The present invention relates to the textile field and more specifically relates to a method for manufacturing hosiery items such as socks, stockings, pop socks and the like, and to the related improved knitting and toe stitching machines therefor.
Hosiery items such as socks, stockings, pop socks and the like, hereinafter generically termed "hosiery", are currently knitted mainly by means of high-speed circular machines starting from the top down to the toe or vice versa.
These machines have electronic or mechanical programming that controls the relative movements of needles, hooks, thread guides and other components and elements of the machine in order to obtain different kinds of knitting according to the different effects to be provided on the item of hosiery.
For example, a hosiery item such as a sock is currently manufactured by knitting the following portions in succession: double top, body, heel, foot, and toe. A few rows of "trim", i.e. rows with very loose stitches, are usually knitted after the toe, followed by a thicker trimming and by a hemstitch. At this point the thread guides are raised and the threads are cut.
When knitting ends, the hosiery items still have a tubular shape which is open at the level of the toe, and it is necessary to stitch this toe; this stitching is currently often performed with automatic stitching machines that require an operator to load the hosiery items manually one by one. Chain means move the hosiery items towards heads for cutting the waste constituted by the hemstitch, by the trimming and by part of the trim rows, and stitch the open toe so that the hosiery items have perfectly and uniformly closed toes.
Although some stitching machines for hosiery items, such as for example those manufactured in Italy by the companies Rosso, Conti Complett and Exacta, have achieved very high working speeds, a limit to productivity is set by the fact that each hosiery item is inserted manually and the operator must be careful to stretch the end part of the toe that includes the trimming, which is normally curled and uneven at the end of the knitting. This trimming must in fact lie on one side of an insertion guide, whereas the rest of the hosiery item must be on the opposite side, and the trim rows are made to slide in the guide until the traction means grip them.
Accordingly, the presence of the trimming after the trim rows has the purpose of ensuring correction insertion on the guide, although it entails a waste of thread which is hardly negligible for large-scale productions such as those normally occurring in this sector. Furthermore, the incidence of the time wasted by the operator to fit each hosiery item on the stitching machine on the cost of each hosiery item is very important, since this operation currently cannot be automated.

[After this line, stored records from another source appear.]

(** No branch or jump offset is silently truncated: the encoders return a
    word exactly for the even offsets that fit their signed 13- and 21-bit
    fields, and raise [ValueError] for every other; the simulator decodes the
    word back to the offset. *)
Theorem transfer_offsets_checked mn f r1 r2 rd off :
  get BRANCH mn = Some f -> 0 <= r1 < 32 -> 0 <= r2 < 32 -> 0 <= rd < 32 ->
  (if (-4096 <=? off) && (off <? 4096) && (off mod 2 =? 0)
   then exists w, branch mn r1 r2 off = Ok w /\ branch_off w = off
   else branch mn r1 r2 off = Err ValueError) /\
  (if (-1048576 <=? off) && (off <? 1048576) && (off mod 2 =? 0)
   then exists w, jal rd off = Ok w /\ jal_off w = off
   else jal rd off = Err ValueError).
Proof.
  intros Hf H1 H2 Hd. split; [by apply (branch_encodes mn f) | by apply jal_encodes].
Qed.

Lemma transfer_offsets_checked_witness :
  (exists w, branch "bgeu" 5 6 (-4096) = Ok w /\ branch_off w = -4096) /\
  (exists w, jal 1 (-4096) = Ok w /\ jal_off w = -4096).
Proof. apply (transfer_offsets_checked "bgeu" 7 5 6 1 (-4096)); (reflexivity || lia). Defined.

Some toe stitching machines, such as for example those manufactured by the United States company Detexomat, instead fit the hosiery items on tubular guides, from which they are then picked up by traction means that take them to be stitched. With these machines the positioning time of the operator is shorter, but the waste of thread is significantly higher, as the hosiery items need a double trimming after the trim rows and in any case still require that one hosiery item at a time be loaded.